What you need to do:
Each line of the material that includes the string "else" counts once; report the total and nothing further.

Provided data:

(* ===== verification/TurnHistory.v ===== *)
(** * TurnHistory: contexts as paths of the turn DAG

    The abstract view of [TurnStore]: a context is a head turn, and its history is the
    path from a root to that turn. The file defines the well-formedness invariant of
    the maps, shows that every operation keeps it, and characterises the queries and
    the operations by what they do to histories. *)

From S2P Require Import Prelude Bytes External TurnStore.

Open Scope N_scope.

(** ** Histories *)

(** [history turns id l]: [l] is the path from a root to the turn [id], oldest first;
    the id 0 has the empty history. *)
Inductive history (turns : gmap N TurnRecord) : N → list TurnRecord → Prop :=
| history_nil : history turns 0 []
| history_snoc id r l :
    id ≠ 0 → turns !! id = Some r → history turns (tr_parent_turn_id r) l →
    history turns id (l ++ [r]).

(** The history of a context. *)
Definition context_history (st : TurnStore) (c : N) (l : list TurnRecord) : Prop :=
  ∃ h, ts_heads st !! c = Some h ∧ history (ts_turns st) (ch_head_turn_id h) l.

Lemma history_fun turns id l1 l2 : history turns id l1 → history turns id l2 → l1 = l2.
Proof.
  intros H1; revert l2; induction H1 as [|id r l Hid Hr Hl IH]; intros l2 H2;
    inversion H2; simplify_eq; [done|]. f_equal. auto.
Qed.

Lemma history_weaken turns turns' id l :
  turns ⊆ turns' → history turns id l → history turns' id l.
Proof.
  intros Hs. induction 1 as [|id r l Hid Hr Hl IH]; [constructor|].
  apply history_snoc; [done| |done]. by eapply lookup_weaken.
Qed.

Lemma walk_back_history turns id l :
  history turns id l → ∀ n, walk_back n turns id = Ok (rev (last_n n l)).
Proof.
  induction 1 as [|id r l Hid Hr Hl IH]; intros [|n].
  - done.
  - done.
  - unfold last_n. rewrite Nat.sub_0_r, drop_all. done.
  - cbn [walk_back]. destruct (N.eqb_spec id 0); [done|].
    rewrite Hr. cbn [ok_or mbind result_bind]. rewrite IH. cbn [mbind result_bind].
    by rewrite last_n_snoc, rev_app_distr.
Qed.

(** The history of a turn in a longer history is the part before it. *)
Lemma history_prefix turns id pre r post :
  history turns id (pre ++ r :: post) → ∃ i, turns !! i = Some r ∧ i ≠ 0
    ∧ history turns (tr_parent_turn_id r) pre ∧ history turns i (pre ++ [r]).
Proof.
  revert id. induction post as [|r' post IH] using rev_ind; intros id Hh.
  - inversion Hh as [|? r' ? ? ? ? Ha Heq]; [by destruct pre|].
    apply app_inj_tail in Heq as [-> ->]. exists id. repeat split; done.
  - rewrite app_comm_cons, app_assoc in Hh.
    inversion Hh as [|? r'' ? ? ? ? Ha Heq]; [by destruct pre|].
    apply app_inj_tail in Heq as [-> ->]. eauto.
Qed.

(** ** Well-formedness *)

Definition turn_fits (r : TurnRecord) : Prop :=
  tr_parent_turn_id r < U64 ∧ tr_codec r < U32 ∧ tr_type_tag r < U64
  ∧ len (tr_payload_hash r) = 32 ∧ tr_flags r < U32 ∧ tr_created_at_unix_ms r < U64.

(** A turn is a root or its parent is an earlier turn, one level up. *)
Definition turn_linked (turns : gmap N TurnRecord) (r : TurnRecord) : Prop :=
  (tr_parent_turn_id r = 0 ∧ tr_depth r = 0)
  ∨ ∃ p, turns !! tr_parent_turn_id r = Some p
         ∧ tr_parent_turn_id r < tr_turn_id r ∧ tr_depth r = tr_depth p + 1.

(** A head is empty or points at a turn of its depth. *)
Definition head_linked (turns : gmap N TurnRecord) (h : ContextHead) : Prop :=
  (ch_head_turn_id h = 0 ∧ ch_head_depth h = 0)
  ∨ ∃ r, turns !! ch_head_turn_id h = Some r ∧ ch_head_depth h = tr_depth r.

Record wf_turns (turns : gmap N TurnRecord) (next : N) : Prop := {
  wf_id : ∀ id r, turns !! id = Some r → tr_turn_id r = id ∧ 0 < id < next;
  wf_fits : ∀ id r, turns !! id = Some r → turn_fits r;
  wf_linked : ∀ id r, turns !! id = Some r → turn_linked turns r
}.

Record wf (st : TurnStore) : Prop := {
  wf_turns_ok : wf_turns (ts_turns st) (ts_next_turn_id st);
  wf_head_id : ∀ c h, ts_heads st !! c = Some h → ch_context_id h = c;
  wf_head_linked : ∀ c h, ts_heads st !! c = Some h → head_linked (ts_turns st) h;
  wf_next : 0 < ts_next_turn_id st
}.

Section wf_turns.
Context {turns : gmap N TurnRecord} {next : N} (Hwf : wf_turns turns next).

Lemma history_exists id : id = 0 ∨ is_Some (turns !! id) → ∃ l, history turns id l.
Proof using Hwf.
  induction id as [id IH] using (well_founded_induction N.lt_wf_0).
  intros [->|[r Hr]]; [exists []; constructor|].
  destruct (wf_id _ _ Hwf _ _ Hr) as [Hid Hpos].
  destruct (wf_linked _ _ Hwf _ _ Hr) as [[Hp _]|(p & Hp & Hlt & _)].
  - exists ([] ++ [r]). apply history_snoc; [lia|done|]. rewrite Hp. constructor.
  - destruct (IH (tr_parent_turn_id r)) as [l Hl]; [lia|by right; eexists|].
    exists (l ++ [r]). apply history_snoc; [lia|done..].
Qed.

(** Depth is the position in the history, ids increase along it. *)
Lemma history_depth id l :
  history turns id l → ∀ i r, l !! i = Some r → tr_depth r = N.of_nat i.
Proof using Hwf.
  induction 1 as [|id r l Hid Hr Hl IH]; [done|]. intros i r' [Hi|[Hge Hi]]%lookup_app_Some.
  - eauto.
  - assert (i = length l ∧ r' = r) as [-> ->].
    { destruct (i - length l)%nat eqn:Hd; cbn in Hi; simplify_eq. split; [lia|done]. }
    destruct (wf_linked _ _ Hwf _ _ Hr) as [[Hp ->]|(p & Hp & Hlt & ->)].
    + rewrite Hp in Hl. inversion Hl; [done|by simplify_eq].
    + inversion Hl as [Heq|? p' l' Hpid Hp' Hl' Heq1 Heq2]; subst.
      * rewrite <- Heq in Hp. destruct (wf_id _ _ Hwf _ _ Hp). lia.
      * simplify_eq. rewrite (IH (length l') p); [rewrite length_app; cbn [length]; lia|].
        by rewrite lookup_app_r, Nat.sub_diag by lia.
Qed.

Lemma history_length id r l : turns !! id = Some r → history turns id l →
  len l = tr_depth r + 1.
Proof using Hwf.
  intros Hr Hl. pose proof (history_depth _ _ Hl) as Hd.
  destruct (wf_id _ _ Hwf _ _ Hr) as [_ Hpos].
  inversion Hl as [|? r' l' ? Hr' ? ]; [lia|]. simplify_eq.
  rewrite (Hd (length l') r); [unfold len; rewrite length_app; cbn [length]; lia|].
  by rewrite lookup_app_r, Nat.sub_diag by lia.
Qed.

Lemma history_elem id l r : history turns id l → r ∈ l → turns !! tr_turn_id r = Some r.
Proof using Hwf.
  induction 1 as [|i r' l Hid Hr Hl IH]; [by intros ?%elem_of_nil|].
  intros [?| ->%list_elem_of_singleton]%elem_of_app; [auto|].
  by destruct (wf_id _ _ Hwf _ _ Hr) as [-> _].
Qed.

(** Ids increase along a history, so no turn occurs twice. *)
Lemma history_ids id l : history turns id l →
  (∀ r, r ∈ l → tr_turn_id r ≤ id) ∧ StronglySorted (λ a b, tr_turn_id a < tr_turn_id b) l.
Proof using Hwf.
  induction 1 as [|i r l Hid Hr Hl [IHle IHs]].
  - split; [by intros ? ?%elem_of_nil|constructor].
  - destruct (wf_id _ _ Hwf _ _ Hr) as [Hi Hpos].
    assert (Hlt : ∀ x, x ∈ l → tr_turn_id x < i).
    { intros x Hx. specialize (IHle _ Hx).
      destruct (wf_linked _ _ Hwf _ _ Hr) as [[Hp _]|(p & _ & ? & _)]; [|lia].
      rewrite Hp in Hl. inversion Hl; subst; [by apply elem_of_nil in Hx|done]. }
    split.
    + intros x [Hx| ->%list_elem_of_singleton]%elem_of_app; [specialize (Hlt _ Hx)|]; lia.
    + clear -IHs Hlt Hi. induction IHs as [|x l Hl IH Hall]; cbn; [repeat constructor|].
      constructor; [apply IH; intros; apply Hlt; by right|].
      apply Forall_app. split; [done|]. constructor; [|done]. rewrite Hi. apply Hlt. left.
Qed.

Lemma depth_lt_id id r : turns !! id = Some r → tr_depth r < id.
Proof using Hwf.
  revert r. induction id as [id IH] using (well_founded_induction N.lt_wf_0).
  intros r Hr. destruct (wf_id _ _ Hwf _ _ Hr) as [Hid Hpos].
  destruct (wf_linked _ _ Hwf _ _ Hr) as [[_ ->]|(p & Hp & Hlt & ->)]; [lia|].
  assert (tr_depth p < tr_parent_turn_id r) by (apply IH; [lia|done]). lia.
Qed.

(** [get_first_turn] walks to the root: the fuel is enough. *)
Lemma first_walk_history id l fuel : history turns id l → (length l < fuel)%nat →
  first_walk fuel turns id = ok_or (NotFound ($"first turn")) (head l).
Proof using Hwf.
  intros Hh. revert fuel. induction Hh as [|id r l Hid Hr Hl IH]; intros [|fuel] Hf; try done.
  - cbn in Hf. lia.
  - rewrite length_app in Hf. cbn [length] in Hf.
    cbn [first_walk]. destruct (N.eqb_spec id 0); [done|]. rewrite Hr. cbn [ok_or mbind result_bind].
    assert (Hdr : tr_depth r = len l).
    { pose proof (history_length _ _ _ Hr (history_snoc _ _ _ _ Hid Hr Hl)) as Hlen.
      rewrite len_app, len_cons, len_nil in Hlen. lia. }
    destruct (N.eqb_spec (tr_depth r) 0) as [Hz|Hz].
    + rewrite (len_0_nil l) by lia. done.
    + rewrite IH by lia. destruct l; [by rewrite len_nil in Hdr|done].
Qed.

Lemma history_size id l : history turns id l → (length l ≤ size turns)%nat.
Proof using Hwf.
  intros Hh. destruct (history_ids _ _ Hh) as [_ Hs].
  rewrite <- (length_map tr_turn_id l), <- size_dom.
  assert (Hnd : NoDup (map tr_turn_id l)).
  { clear -Hs. induction Hs as [|x l Hl IH Hall]; cbn; constructor; [|done].
    intros (y & Hxy & Hy)%list_elem_of_fmap. rewrite Forall_forall in Hall.
    specialize (Hall _ Hy). cbn in Hall. lia. }
  rewrite <- (size_list_to_set (C:=gset N)) by done.
  apply subseteq_size. intros i (r & -> & Hr)%elem_of_list_to_set%list_elem_of_fmap.
  apply elem_of_dom. exists r. by eapply history_elem.
Qed.
End wf_turns.

(** ** What the operations do to the maps *)

Section operations.
Context `{Crc32} `{HashOrder}.

(** The arguments of [append_turn] fit the fields they are written to. *)
Definition append_fits (context_id : N) (payload_hash : bytes) (encoding : N)
    (declared_type_id : rstr) (version compression uncompressed_len now : N) : Prop :=
  context_id < U64 ∧ len payload_hash = 32 ∧ encoding < U32
  ∧ utf8_valid declared_type_id = true ∧ len declared_type_id < U32
  ∧ version < U32 ∧ compression < U32 ∧ uncompressed_len < U32 ∧ now < U64.

(** The turn after which [append_turn] appends: the explicit parent, else the head. *)
Definition parent_of (context_id parent_turn_id : N) (st : TurnStore) : option N :=
  if parent_turn_id =? 0 then ch_head_turn_id <$> ts_heads st !! context_id
  else if decide (is_Some (ts_turns st !! parent_turn_id)) then Some parent_turn_id else None.

Lemma resolve_parent_spec st c p :
  wf st → ts_next_turn_id st < U32 →
  match parent_of c p st with
  | Some pid =>
      ∃ depth, resolve_parent c p st = Ok (pid, depth)
        ∧ ((pid = 0 ∧ depth = 0)
           ∨ ∃ pr, ts_turns st !! pid = Some pr ∧ pid < ts_next_turn_id st
                   ∧ depth = tr_depth pr + 1)
  | None => resolve_parent c p st
            = Err (NotFound (if p =? 0 then $"context" else $"parent turn"))
  end.
Proof.
  intros Hwf Hn. destruct (wf_turns_ok _ Hwf) as [Hid Hfits Hlink].
  assert (Hturn : ∀ i r, ts_turns st !! i = Some r →
    tr_turn_id r = i ∧ wrap32 (tr_depth r + 1) = tr_depth r + 1 ∧ i < ts_next_turn_id st).
  { intros i r Hr. destruct (Hid _ _ Hr).
    pose proof (depth_lt_id (wf_turns_ok _ Hwf) _ _ Hr). rewrite wrap32_small by lia. lia. }
  unfold parent_of, resolve_parent. destruct (N.eqb_spec p 0) as [->|Hp]; cbn [negb].
  - destruct (ts_heads st !! c) as [h|] eqn:Hh; [|done]. cbn [fmap option_fmap option_map].
    cbn [ok_or mbind result_bind]. destruct (N.eqb_spec (ch_head_turn_id h) 0) as [->|Hne].
    + exists 0. split; [done|by left].
    + destruct (wf_head_linked _ Hwf _ _ Hh) as [[? _]|(r & Hr & _)]; [done|].
      rewrite Hr. cbn. destruct (Hturn _ _ Hr) as (-> & -> & ?). eexists. split; [done|]. eauto.
  - destruct (ts_turns st !! p) as [r|] eqn:Hr.
    + rewrite decide_True by eauto. cbn. destruct (Hturn _ _ Hr) as (-> & -> & ?).
      eexists. split; [done|]. eauto.
    + rewrite decide_False by (intros [? ?]; done). done.
Qed.

Lemma turn_linked_weaken turns turns' r :
  turns ⊆ turns' → turn_linked turns r → turn_linked turns' r.
Proof.
  intros Hs [?|(p & ? & ?)]; [by left|]. right. exists p. split; [by eapply lookup_weaken|done].
Qed.

Lemma head_linked_weaken turns turns' h :
  turns ⊆ turns' → head_linked turns h → head_linked turns' h.
Proof.
  intros Hs [?|(p & ? & ?)]; [by left|]. right. exists p. split; [by eapply lookup_weaken|done].
Qed.

Lemma wf_turns_fresh turns next : wf_turns turns next → turns !! next = None.
Proof.
  intros Hwf. destruct (turns !! next) as [r|] eqn:Hr; [|done].
  destruct (wf_id _ _ Hwf _ _ Hr). lia.
Qed.

Lemma wf_turns_insert turns next r :
  wf_turns turns next → tr_turn_id r = next → 0 < next → turn_fits r → turn_linked turns r →
  wf_turns (<[next := r]> turns) (next + 1).
Proof.
  intros Hwf Hid Hpos Hfit Hlink. pose proof (wf_turns_fresh _ _ Hwf) as Hfresh.
  assert (Hsub : turns ⊆ <[next := r]> turns) by by apply insert_subseteq.
  split.
  - intros i r' [[<- <-]|[_ Hr]]%lookup_insert_Some; [lia|].
    destruct (wf_id _ _ Hwf _ _ Hr). lia.
  - intros i r' [[<- <-]|[_ Hr]]%lookup_insert_Some; [done|]. by eapply wf_fits.
  - intros i r' [[<- <-]|[_ Hr]]%lookup_insert_Some; eapply turn_linked_weaken; eauto.
    by eapply wf_linked.
Qed.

Response box:
3